_ACTION ITEM_. From the first line to the last, write out the data below exactly.

_ENTRIES SUPPLIED_.
(** ** Properties *)

(** [leading_bit_count] is the length of the common bit prefix of the two
    ids, most significant bit first, it never panics, and it is 160 exactly for
    equal ids. *)
Lemma leading_bit_count_spec (a b : ShaHash) : sha_ok a -> sha_ok b ->
  exists n, leading_bit_count a b = Ok n /\ (n <= SHA_HASH_LEN * 8)%nat /\
    n = common_prefix (bytes_bits (sha_bytes a)) (bytes_bits (sha_bytes b)) /\
    (n = SHA_HASH_LEN * 8 <-> a = b)%nat.
Proof.
  intros Ha Hb. eexists. split; [by apply leading_bit_count_prefix|].
  destruct a as [a], b as [b], Ha as [La Ha], Hb as [Lb Hb]. cbn [sha_bytes] in *.
  assert (Hlen : length (bytes_bits a) = (SHA_HASH_LEN * 8)%nat) by (by rewrite length_bytes_bits, La).
  split; [rewrite <- Hlen; apply common_prefix_le|]. split; [done|]. rewrite <- Hlen.
  rewrite common_prefix_full by (by rewrite !length_bytes_bits, La, Lb).
  split; [|by intros [= ->]]. intros H. f_equal. apply bytes_bits_inj; auto. congruence.
Qed.

Lemma leading_bit_count_spec_witness :
  let a := mkShaHash (replicate 20 0) in
  let b := mkShaHash (0 :: 31 :: replicate 18 255) in
  exists n, leading_bit_count a b = Ok n /\ (n <= SHA_HASH_LEN * 8)%nat /\
    n = common_prefix (bytes_bits (sha_bytes a)) (bytes_bits (sha_bytes b)) /\
    (n = SHA_HASH_LEN * 8 <-> a = b)%nat.
Proof.
  apply leading_bit_count_spec; (split; [reflexivity|]);
    apply (bool_decide_unpack _); vm_compute; exact I.
Defined.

_EXERCISE ANSWER_.
(** ** Properties *)

(** [leading_bit_count] is the length of the common bit prefix of the two
    ids, most significant bit first, it never panics, and it is 160 exactly for
    equal ids. *)
Lemma leading_bit_count_spec (a b : ShaHash) : sha_ok a -> sha_ok b ->
  exists n, leading_bit_count a b = Ok n /\ (n <= SHA_HASH_LEN * 8)%nat /\
    n = common_prefix (bytes_bits (sha_bytes a)) (bytes_bits (sha_bytes b)) /\
    (n = SHA_HASH_LEN * 8 <-> a = b)%nat.
Proof.
  intros Ha Hb. eexists. split; [by apply leading_bit_count_prefix|].
  destruct a as [a], b as [b], Ha as [La Ha], Hb as [Lb Hb]. cbn [sha_bytes] in *.
  assert (Hlen : length (bytes_bits a) = (SHA_HASH_LEN * 8)%nat) by (by rewrite length_bytes_bits, La).
  split; [rewrite <- Hlen; apply common_prefix_le|]. split; [done|]. rewrite <- Hlen.
  rewrite common_prefix_full by (by rewrite !length_bytes_bits, La, Lb).
  split; [|by intros [= ->]]. intros H. f_equal. apply bytes_bits_inj; auto. congruence.
Qed.

Lemma leading_bit_count_spec_witness :
  let a := mkShaHash (replicate 20 0) in
  let b := mkShaHash (0 :: 31 :: replicate 18 255) in
  exists n, leading_bit_count a b = Ok n /\ (n <= SHA_HASH_LEN * 8)%nat /\
    n = common_prefix (bytes_bits (sha_bytes a)) (bytes_bits (sha_bytes b)) /\
    (n = SHA_HASH_LEN * 8 <-> a = b)%nat.
Proof.
  apply leading_bit_count_spec; (split; [reflexivity|]);
    apply (bool_decide_unpack _); vm_compute; exact I.
Defined.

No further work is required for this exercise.